4 Responses to Joel Smith Q & A with Simon Hunt. Box & Hurdle Jumping with Weightlifting

  1. ultharth says:

    “Not deadlift. I use 90% in the competition phase of training that last for 6 weeks. 3 sets of 3 reps each at 90 – 95% max, two times a week. Using 60 sec rest between sets will really train the ATP and neurological systems to their maximum. Using longer rests between sets (2-5 mins) will simulate competition conditions”

    To get a best out of your athlete in weight room longer break is required, ATP has to be restored to obtain required results (for every second of max/ submax work minute or longer is required to restore 80% of ATP) short breaks during workouts stimulating hypertrophy In my opinion you have to go lower in some stages in percentages to go higher in further stages.
    “The deadlift wasn’t a favorite in our eyes either until we noticed an interesting and powerfully motivating fact: World and European powerlifting records show that the deadlift and the squat records are within 10% or less of each other across all weight classes, both for men and women. Yet the deadlift works a significantly greater percentage of the muscles and involves multiple joints”


  2. Simon Hunt says:

    Thanks for you comment Ultharth, I´ve used deadlift for years in the general conditioning (hypertrophy) phase of preparation for jumpers and sprinter. Also I have good results with a 1/4 deadlift using a ring shaped bar so you can stand in the centre of the weight. Also 1/4 squats with heavy weights on 1-2 reps in competition phase is effective, top jumpers using 230kg upwards. I´ve spent decades using a 90 sec rest between sets for 70% max and upwards, as ATP recovery does not really increase after this period, and even quicker if creatine has been used. Recently I´ve been trying a mix of lighter loads e.g. 45% with shorter rests under 60 sec during power development phase, as suggested by some American trainers like Luke Lowery, who work in basketball and football.

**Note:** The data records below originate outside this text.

(* ===== verification/_CoqProject ===== *)
-Q . S2P
Prelude.v
Bitset.v
Model.v
Entries.v
LinkedList.v
LinkedEntries.v
Linearizability.v
CheckSingle.v
CheckSingleProof.v
CheckSingleSpec.v
HistorySpec.v
EventSpec.v
CheckParallel.v
Check.v
KvModel.v
Porcupine.v
Visualization.v
Layout.v
LayoutProof.v
LayoutInput.v
LayoutBreaks.v
Page.v
PageUi.v
PageDraw.v
PageProof.v
PageFits.v
PageTheorems.v
KvraftClerk.v
KvsrvClerk.v
KvClerks.v
Labrpc.v
LabrpcProof.v
LabrpcTheorems.v
Stats.v
Numbers.v
MapReduce.v
Coordinator.v
Commands.v
Jobs.v
JobsProof.v
Persister.v
Labgob.v
LabgobSession.v
RaftChecker.v
Mesh.v
RaftConfig.v
RaftTest.v
RaftApply.v
KvConfig.v
Store.v
KvServers.v
KvServersProof.v
ShardctrlerConfig.v
KvsrvConfig.v
ShardkvConfig.v
ShardkvProof.v
ShardkvTheorems.v
Durable.v
DurableProof.v
DurableTheorems.v
Clerks.v
ClerkTheorems.v
Servers.v
Programs.v
ProgramSpec.v
System.v
SystemProof.v
SystemLin.v
SystemRuns.v
SystemLive.v
KvSystem.v
KvLive.v
SystemDemo.v
SystemTheorems.v
Random.v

    Thanks for the link to the PDF article, interesting read.



    • ultharth says:

      Thanks for your response
      Regards to restoring ATP the difference is not that great if you look between 90sec and 2min I totally agree with that. However all researches have showed that somewhere between 3/5min or even longer during weight lifting is necessary to reach Full Recovery. When I said that In my opinion you have to go lower in some stages in percentages to go higher in further stages I meant no lower than 80% If you look at the speed of the bar in final stages of let say ½ squat with 45% and 80% difference is not that great and from my research and experience power output in weight room when you are working with lower % doesn’t converting into power output on the track during tests: Shot FF, BW, standing long jump, standing high jump, long skipping,
      Weight lifters, shot putters, discus throwers, almost never going below 80% of 1MR and always have a long recovery when building strength (except hypertrophy periods) even thou they are over 110kg body weight their power output is a DREAM for jumpers and sprinters. So to go fast, high or far you have to lift heavy 80%+ with long recovery for most of the season and at the same time avoiding hypertrophy stages.


  3. Tommy says:

    Hi Simon,
    how would i be able to get phase 1 and 2 of the strenght and conditioning program and phase 3 of the bounding program.